A combinação entre eficiência nas finalizações, participação na construção ofensiva e elevado rendimento físico ajuda a explicar por que Pedro não apenas lidera a artilharia do Campeonato Brasileiro, mas também vive uma das temporadas mais completas de sua carreira. Mais do que um goleador, o camisa 9 transformou-se em uma peça central do funcionamento ofensivo do Flamengo de Leonardo Jardim, reunindo características de finalizador, articulador e referência técnica em um único jogador.
A ausência na Copa aumenta o debate sobre a Seleção
A excelente fase inevitavelmente reacendeu outro assunto: a Seleção Brasileira.
Fora da lista final para a Copa do Mundo de 2026, Pedro voltou a ser questionado sobre uma possível convocação para o novo ciclo visando o Mundial de 2030. O atacante adotou um discurso sereno, afirmando que seu foco permanece no Flamengo e que uma oportunidade com a camisa amarelinha será consequência do trabalho realizado no clube.
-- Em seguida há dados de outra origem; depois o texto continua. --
Definition holds {V} (k : string) (s : Slot V) : bool :=
  match s with
  | Some (k', _) => String.eqb k k'
  | None => false
  end.

Fixpoint get {V} (k : string) (m : t V) : option V :=
  match m with
  | [] => None
  | Some (k', v) :: m' => if String.eqb k k' then Some v else get k m'
  | None :: m' => get k m'
  end.

Definition has {V} (k : string) (m : t V) : bool :=
  match get k m with Some _ => true | None => false end.

Fixpoint set {V} (k : string) (v : V) (m : t V) : t V :=
  match m with
  | [] => [Some (k, v)]
  | s :: m' =>
      if holds k s then Some (k, v) :: m' else s :: set k v m'
  end.

Fixpoint delete {V} (k : string) (m : t V) : t V :=
  match m with
  | [] => []
  | s :: m' => if holds k s then None :: m' else s :: delete k m'
  end.

(** [[...m.values()]] *)
Fixpoint values {V} (m : t V) : list V :=
  match m with
  | [] => []
  | Some (_, v) :: m' => v :: values m'
  | None :: m' => values m'
  end.

(** [[...m]]: the entries an observer sees. *)
Fixpoint entries {V} (m : t V) : list (string * V) :=
  match m with
  | [] => []
  | Some e :: m' => e :: entries m'
  | None :: m' => entries m'
  end.

Definition keys {V} (m : t V) : list string := map fst (entries m).

(** A key occupies at most one slot. *)
Definition wf {V} (m : t V) : Prop := NoDup (keys m).

End JsMap.

(** ** The emitter instance and its surroundings *)

(** What reaches the console. *)
Inductive Diag : Type :=
| Warn (event : string) (len max : nat)
| ErrorReport (event : string) (err : Error).

(** Ghost record of calls: [Dispatched] at the call site
    [listener(...args)] of [emit], [Entered] when the body of a user
    function starts. *)
Inductive TraceEvent : Type :=
| Dispatched (event : string) (listener : Value)
| Entered (id : nat) (args : list Value).

Record World : Type := mkWorld {
  listeners : JsMap.t (list Value);   (* this.listeners *)
  maxListeners : nat;                 (* this.maxListeners *)
  console : list Diag;                (* oldest first *)
  trace : list TraceEvent;            (* oldest first *)
  nextId : nat                        (* next closure identity *)
}.

(** [new EventEmitter()] *)
Definition constructor : World :=
  {| listeners := []; maxListeners := 10; console := [];
     trace := []; nextId := 0 |}.

Definition set_listeners (m : JsMap.t (list Value)) (w : World) : World :=
  {| listeners := m; maxListeners := maxListeners w; console := console w;
     trace := trace w; nextId := nextId w |}.

Definition log (d : Diag) (w : World) : World :=
  {| listeners := listeners w; maxListeners := maxListeners w;
     console := console w ++ [d]; trace := trace w; nextId := nextId w |}.

Definition record (e : TraceEvent) (w : World) : World :=
  {| listeners := listeners w; maxListeners := maxListeners w;
     console := console w; trace := trace w ++ [e]; nextId := nextId w |}.

Definition fresh (w : World) : World :=
  {| listeners := listeners w; maxListeners := maxListeners w;
     console := console w; trace := trace w; nextId := S (nextId w) |}.

(** The closure [() => this.off(event, callback)] returned by [on]. *)
Record Token : Type := mkToken {
  tok_event : string;
  tok_callback : Value
}.

(** ** ListenerRegistry: [on], [once], [off], [listenerCount] *)

Definition on (event : string) (callback : Value) (w : World)
  : World * Completion Token :=
  let w1 :=
    if JsMap.has event (listeners w) then w
    else set_listeners (JsMap.set event [] (listeners w)) w in
  match JsMap.get event (listeners w1) with
  | None => (w1, Throw TypeError)
  | Some ls =>
      let w2 :=
        if Nat.leb (maxListeners w1) (length ls)
        then log (Warn event (length ls) (maxListeners w1)) w1
        else w1 in
      (set_listeners (JsMap.set event (ls ++ [callback]) (listeners w2)) w2,
       Normal (mkToken event callback))
  end.

Definition once (event : string) (callback : Value) (w : World)
  : World * Completion Token :=
  let wrapper := VOnce (nextId w) event callback in
  on event wrapper (fresh w).

(** [listeners.findIndex((fn) => fn === callback || fn._original === callback)],
    [None] for [-1]. *)
Fixpoint findIndex (callback : Value) (ls : list Value) (i : nat)
  : Completion (option nat) :=
  match ls with
  | [] => Normal None
  | fn :: rest =>
      if strict_eq fn callback then Normal (Some i)
      else match get_original fn with
           | Throw e => Throw e
           | Normal o =>
               if strict_eq o callback then Normal (Some i)
               else findIndex callback rest (S i)
           end
  end.

(** [listeners.splice(idx, 1)] *)
Fixpoint splice1 (idx : nat) (ls : list Value) : list Value :=
  match ls, idx with
  | [], _ => []
  | _ :: rest, 0 => rest
  | x :: rest, S i => x :: splice1 i rest
  end.

Definition off (event : string) (callback : Value) (w : World)
  : World * Completion unit :=
  if negb (truthy_value callback)
  then (set_listeners (JsMap.delete event (listeners w)) w, Normal tt)
  else
    match JsMap.get event (listeners w) with
    | None => (w, Normal tt)
    | Some ls =>
        match findIndex callback ls 0 with
        | Throw e => (w, Throw e)
        | Normal idx =>
            let ls' :=
              match idx with Some i => splice1 i ls | None => ls end in
            let m1 := JsMap.set event ls' (listeners w) in
            if Nat.eqb (length ls') 0
            then (set_listeners (JsMap.delete event m1) w, Normal tt)
            else (set_listeners m1 w, Normal tt)
        end
    end.

(** Calling the unsubscribe closure. *)
Definition invoke_token (t : Token) (w : World) : World * Completion unit :=
  off (tok_event t) (tok_callback t) w.

(** [if (event)] on an optional string argument. *)
Definition truthy_string (event : option string) : bool :=
  match event with
  | Some (String _ _) => true
  | Some EmptyString | None => false
  end.

(** [(this.listeners.get(event) || [])] *)
Definition listeners_of (event : string) (w : World) : list Value :=
  match JsMap.get event (listeners w) with
  | Some ls => ls
  | None => []
  end.

(** [for (const listeners of this.listeners.values()) count += listeners.length] *)
Definition count_all (w : World) : nat :=
  fold_left (fun count ls => count + length ls)
            (JsMap.values (listeners w)) 0.

Definition listenerCount (event : option string) (w : World) : nat :=
  if truthy_string event then
    match event with
    | Some e => length (listeners_of e w)
    | None => 0
    end
  else count_all w.

(** *** Vocabulary for the statements about the registry *)

(** The test of [findIndex] in [off], where it can be evaluated. *)
Definition refers (callback fn : Value) : bool :=
  strict_eq fn callback ||
  match get_original fn with
  | Normal o => strict_eq o callback
  | Throw _ => false
  end.

Definition occurrences (callback : Value) (ls : list Value) : nat :=
  length (filter (refers callback) ls).

(** Every closure identity inside [v] was allocated before [n]. *)
Fixpoint ids_below (n : nat) (v : Value) : Prop :=
  match v with
  | VOnce i _ o => i < n /\ ids_below n o
  | _ => True
  end.

(** The registry holds no closure that [once] has yet to allocate. *)
Definition fresh_ids (w : World) : Prop :=
  forall ls v, In ls (JsMap.values (listeners w)) -> In v ls ->
               ids_below (nextId w) v.

Definition callable (v : Value) : bool :=
  match v with
  | VFun _ | VOnce _ _ _ => true
  | VUndefined | VData _ _ => false
  end.

(** ** User callbacks *)

(** The body of a user function, as far as the emitter can observe it:
    it returns, throws, or calls a method of the emitter and goes on
    with the answer. *)
Inductive Cmd : Type :=
| Ret
| Raise (code : nat)
| CallOn (event : string) (callback : Value) (k : Token -> Cmd)
| CallOnce (event : string) (callback : Value) (k : Token -> Cmd)
| CallOff (event : string) (callback : Value) (k : Cmd)
| CallEmit (event : string) (args : list Value) (k : bool -> Cmd)
| CallCount (event : option string) (k : nat -> Cmd).

(** The code of every user function: [code id args] is what [VFun id]
    does when called with [args]. *)
Definition Code : Type := nat -> list Value -> Cmd.

(** A computation that may not have finished within its budget. *)
Definition Step (A : Type) : Type := option (World * Completion A).

(** How calling a value with arguments behaves. *)
Definition Caller : Type := Value -> list Value -> World -> Step unit.

(** ** Dispatcher: [emit] *)

Section Dispatch.

Variable call : Caller.
Variable event : string.
Variable args : list Value.

(** [for (const listener of [...listeners]) { try {...} catch {...} }]
    over the snapshot [snapshot]. *)
Fixpoint dispatch (snapshot : list Value) (called : bool) (w : World)
  : option (World * bool) :=
  match snapshot with
  | [] => Some (w, called)
  | listener :: rest =>
      match call listener args (record (Dispatched event listener) w) with
      | None => None
      | Some (w', Normal _) => dispatch rest true w'
      | Some (w', Throw err) =>
          dispatch rest called (log (ErrorReport event err) w')
      end
  end.

(** [for (const [pattern, listeners] of this.listeners)]: the iterator
    stands at slot [i] of the live entry list; [budget] bounds the
    number of slots visited. *)
Fixpoint emit_loop (budget i : nat) (called : bool) (w : World)
  : Step bool :=
  match budget with
  | 0 => None
  | S budget' =>
      match nth_error (listeners w) i with
      | None => Some (w, Normal called)
      | Some None => emit_loop budget' (S i) called w
      | Some (Some (pattern, ls)) =>
          if Matcher._matches pattern event then
            match dispatch ls called w with
            | None => None
            | Some (w', called') => emit_loop budget' (S i) called' w'
            end
          else emit_loop budget' (S i) called w
      end
  end.

Definition emit_with (budget : nat) (w : World) : Step bool :=
  emit_loop budget 0 false w.

End Dispatch.

(** ** Running user code against the emitter *)

Section Run.

Variable emit_fn : string -> list Value -> World -> Step bool.

Fixpoint run (c : Cmd) (w : World) : Step unit :=
  match c with
  | Ret => Some (w, Normal tt)
  | Raise n => Some (w, Throw (UserError n))
  | CallOn ev cb k =>
      match on ev cb w with
      | (w', Normal tok) => run (k tok) w'
      | (w', Throw e) => Some (w', Throw e)
      end
  | CallOnce ev cb k =>
      match once ev cb w with
      | (w', Normal tok) => run (k tok) w'
      | (w', Throw e) => Some (w', Throw e)
      end
  | CallOff ev cb k =>
      match off ev cb w with
      | (w', Normal _) => run k w'
      | (w', Throw e) => Some (w', Throw e)
      end
  | CallEmit ev a k =>
      match emit_fn ev a w with
      | None => None
      | Some (w', Normal b) => run (k b) w'
      | Some (w', Throw e) => Some (w', Throw e)
      end
  | CallCount ev k => run (k (listenerCount ev w)) w
  end.

End Run.

Section Semantics.

Variable code : Code.

(** [f(...args)].  [fuel] bounds the nesting of calls and, inside each
    [emit], the number of registry slots visited. *)
Fixpoint call (fuel : nat) (f : Value) (args : list Value) (w : World)
  : Step unit :=
  match fuel with
  | 0 => None
  | S n =>
      match f with
      | VUndefined | VData _ _ => Some (w, Throw TypeError)
      | VFun id =>
          run (fun ev a => emit_with (call n) ev a n)
              (code id args) (record (Entered id args) w)
      | VOnce _ ev callback =>
          (* this.off(event, wrapper); callback(...args); *)
          match off ev f w with
          | (w', Throw e) => Some (w', Throw e)
          | (w', Normal _) => call n callback args w'
          end
      end
  end.

Definition emit (fuel : nat) (event : string) (args : list Value)
           (w : World) : Step bool :=
  emit_with (call fuel) event args fuel w.

End Semantics.

(** How often the body of user function [id] was entered. *)
Fixpoint entered (id : nat) (t : list TraceEvent) : nat :=
  match t with
  | [] => 0
  | Entered j _ :: t' => (if Nat.eqb id j then 1 else 0) + entered id t'
  | Dispatched _ _ :: t' => entered id t'
  end.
Leonardo Jardim também evitou alimentar qualquer tipo de polêmica. O treinador preferiu respeitar as decisões da comissão técnica da Seleção, mas demonstrou confiança de que, mantendo o atual nível de desempenho, Pedro naturalmente voltará a ser observado nas próximas convocações.
Os números reforçam o protagonismo
Os dois gols marcados em Chapecó fizeram Pedro alcançar 12 gols no Campeonato Brasileiro, superando Kevin Viveros e assumindo isoladamente a liderança da artilharia da competição. Além disso, o atacante soma cinco participações diretas em gols nas últimas cinco partidas do Flamengo, evidenciando sua regularidade mesmo após a pausa para a Copa do Mundo.
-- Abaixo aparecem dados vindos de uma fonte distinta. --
(** X14. A confirmed plan purchase replaces the plan.  For a stored account
    and a confirmation with the expected signature, intent "plan" and a
    plan id of the catalogue, the answer is 200 with the stored record, and
    that record has a plan activated at the time of the request, expiring
    thirty days later, with exactly the minutes of the catalogue entry:
    minutes left on a previous plan are not carried over.  The payment is
    put in front of the history at the catalogue price, whatever amount the
    request names; wallet and trial are as before. *)
Theorem confirm_plan_purchase key_secret userId req o p planId plan user w :
  razorpay_order_id req = Some o -> o <> EmptyString ->
  razorpay_payment_id req = Some p -> p <> EmptyString ->
  razorpay_signature req
  = Some (NodeCrypto.createHmac_sha256_hex key_secret (o ++ "|" ++ p)) ->
  intent req = Some "plan" ->
  c_planId req = Some planId ->
  PLANS planId = Some plan ->
  disk w !! userId = Some user ->
  let now := clock w (reads w) in
  exists user' w1,
    confirm key_secret userId req w
    = (Ok (json (UserBody (Some (publicUser user')))), w1)
    /\ disk w1 = <[userId := user']> (disk w)
    /\ UserAccount.activePlan user'
       = Some (ActivePlan.mk (plan_id plan) now
                 (Some (now + THIRTY_DAYS_MS)%Z) (minutesIncluded plan))
    /\ UserAccount.paymentHistory user'
       = take 50
           (PaymentRecord.mk plan_payment o p (priceInPaise plan)
              (Some (plan_id plan)) (clock w (2 + reads w))
            :: UserAccount.paymentHistory user)
    /\ UserAccount.walletBalancePaise user'
       = UserAccount.walletBalancePaise user
    /\ UserAccount.trial user' = UserAccount.trial user.
Proof.
  intros Ho Ho' Hp Hp' Hs Hi Hid Hplan Hl now0. unfold confirm.
  rewrite Ho, Hp, Hs, (not_string_present o Ho'), (not_string_present p Hp'),
    (not_string_present _ (digest_not_empty _ _)).
  cbn [orb default from_option id].
  rewrite bool_decide_eq_true_2 by reflexivity. cbn [negb].
  rewrite Hi, Hid. rewrite bool_decide_eq_true_2 by reflexivity.
  cbn [mbind option_bind]. rewrite Hplan.
  unfold try_catch, mbind, M_mbind. cbn [Date_now].
  unfold activatePlan, recordPayment. rewrite updateUser_unfold.
  cbn [disk tick]. rewrite Hl. simpl.
  rewrite updateUser_unfold. simpl. rewrite lookup_insert_eq. simpl.
  rewrite lookup_insert_eq. simpl.
  eexists _, _. split; [reflexivity|]. simpl.
  split; [apply insert_insert_eq|]. repeat split.
Qed.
A evolução também aparece na forma como participa do jogo. Pedro deixou de ser apenas um finalizador para se tornar um atacante muito mais completo, contribuindo na construção das jogadas, na retenção da posse e na criação de espaços para os companheiros.
O Flamengo colhe os frutos da evolução de seu camisa 9
A nova versão de Pedro representa um ganho importante para Leonardo Jardim. Quanto mais o centroavante participa da construção ofensiva, mais imprevisível o Flamengo se torna. A equipe deixa de depender exclusivamente das jogadas pelos lados do campo e passa a explorar também associações pelo corredor central, aumentando seu repertório ofensivo.
Essa transformação beneficia não apenas o camisa 9, mas todo o sistema ofensivo rubro-negro. Meias encontram mais espaços para infiltrar, pontas recebem a bola em melhores condições e os laterais conseguem atacar com maior liberdade.
Mais do que um artilheiro, um líder técnico
Se no início da temporada havia dúvidas sobre quem assumiria o protagonismo ofensivo do Flamengo após as mudanças no comando técnico, Pedro parece ter dado a resposta dentro das quatro linhas.
Artilheiro isolado do Brasileirão, dono de uma fase técnica exuberante e cada vez mais completo taticamente, o camisa 9 volta a ocupar o posto de principal referência ofensiva do Rubro-Negro. A discussão sobre ser ou não o melhor centroavante do país continuará aberta, mas as atuações recentes tornam essa tese cada vez mais difícil de contestar. Para o Flamengo, isso significa contar com um atacante decisivo justamente no momento em que a temporada entra em sua fase mais importante.